**Stored data entries**
(** [upsert_checkpoint]. *)
Definition upsert_checkpoint (db : Db) (source event_id : string) (checkpoint : Checkpoint.t)
    (observed_at : N) : Result Db :=
  updated_at ← sql_time observed_at;
  let row := {| c_source := source; c_event_id := event_id;
                c_data := checkpoint_to_json checkpoint; c_updated_at := updated_at |} in
  Ok (set_checkpoints db
        (if existsb (fun c => String.eqb (c_source c) source) (checkpoints db)
         then (fun c => if String.eqb (c_source c) source then row else c) <$> checkpoints db
         else checkpoints db ++ [row])).

(** ** Events *)

(** [INSERT INTO offenses]: the primary key is (source, event, policy). *)
Definition insert_offense (db : Db) (row : OffenseRow) : Result Db :=
  if existsb (fun o => String.eqb (o_source o) (o_source row) &&
                       String.eqb (o_event_id o) (o_event_id row) &&
                       String.eqb (o_policy o) (o_policy row)) (offenses db)
  then Err (Error.Io "UNIQUE constraint failed: offenses")
  else Ok (set_offenses db (offenses db ++ [row])).

(** The [UPDATE ... SET consumed = 1] statements, by their WHERE clause. *)
Definition consume_where (p : OffenseRow -> bool) (db : Db) : Db :=
  set_offenses db ((fun o => if p o then consume o else o) <$> offenses db).

(** The random draws: an arbitrary function of the lease being created and
    of the bound. *)
Context (draw : Z -> N -> N).

(** One round of the loop over an event's offenses: the lease it creates, if
    any, and the tables after it. *)
Definition apply_offense (input : EventInput) (offense : OffenseInput) (db : Db) :
    Result (option Lease * Db) :=
  let observed_at := default (ev_observed_at input) (i_observed_at offense) in
  offense_observed_at ← sql_time observed_at;
  let network := net_show (i_network offense) in
  db ← insert_offense db {|
    o_source := ev_source input; o_event_id := ev_event_id input;
    o_policy := i_policy offense; o_network := network;
    o_observed_at := offense_observed_at;
    o_attempt_key := match i_group_key offense with
                     | Some g => Some g | None => i_attempt_key offense end;
    o_consumed := false |};
  active ← has_active_lease db (i_policy offense) (i_network offense) observed_at;
  if (active : bool) then
    Ok (None, consume_where (fun o => String.eqb (o_source o) (ev_source input) &&
                                      String.eqb (o_event_id o) (ev_event_id input) &&
                                      String.eqb (o_policy o) (i_policy offense)) db)
  else
    window_start ← sql_time (observed_at - i_findtime_secs offense)%N;
    let window := in_window (i_policy offense) network window_start offense_observed_at
                    (i_group_key offense) in
    let rows := List.filter window (offenses db) in
    attempts ← rust_time (if bool_decide (is_Some (i_group_key offense))
                          then count_grouped rows else count_distinct rows);
    if (attempts <? i_max_attempts offense)%N then Ok (None, db)
    else
      escalation ← escalation_count db (i_policy offense) (i_network offense)
        (overall (i_ban offense)) (observed_at - i_history_retention_secs offense)%N;
      let duration := ban_duration (i_ban offense) escalation (draw (next_id db)) in
      let expires_at := (fun d => sat_add u64_max observed_at d `min` i64_max)%N <$> duration in
      '(id, db) ← insert_lease db {|
        n_network := i_network offense; n_policy := i_policy offense;
        n_action := i_action offense; n_created_at := observed_at;
        n_expires_at := expires_at; n_escalation_count := escalation; n_manual := false |};
      Ok (Some {|
            lease_id := id; lease_network := i_network offense;
            lease_policy := i_policy offense; lease_action := i_action offense;
            lease_created_at := observed_at; lease_expires_at := expires_at;
            lease_escalation_count := escalation; lease_manual := false;
            lease_apply_state := Pending; lease_last_error := None |},
          consume_where window db).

**ASSIGNED TASK**
After locating the line with "if (active : bool) then" above, return that line and every later line through the one with "window_start ← sql_time", word for word and with nothing else.

**FINISHED TASK**
  if (active : bool) then
    Ok (None, consume_where (fun o => String.eqb (o_source o) (ev_source input) &&
                                      String.eqb (o_event_id o) (ev_event_id input) &&
                                      String.eqb (o_policy o) (i_policy offense)) db)
  else
    window_start ← sql_time (observed_at - i_findtime_secs offense)%N;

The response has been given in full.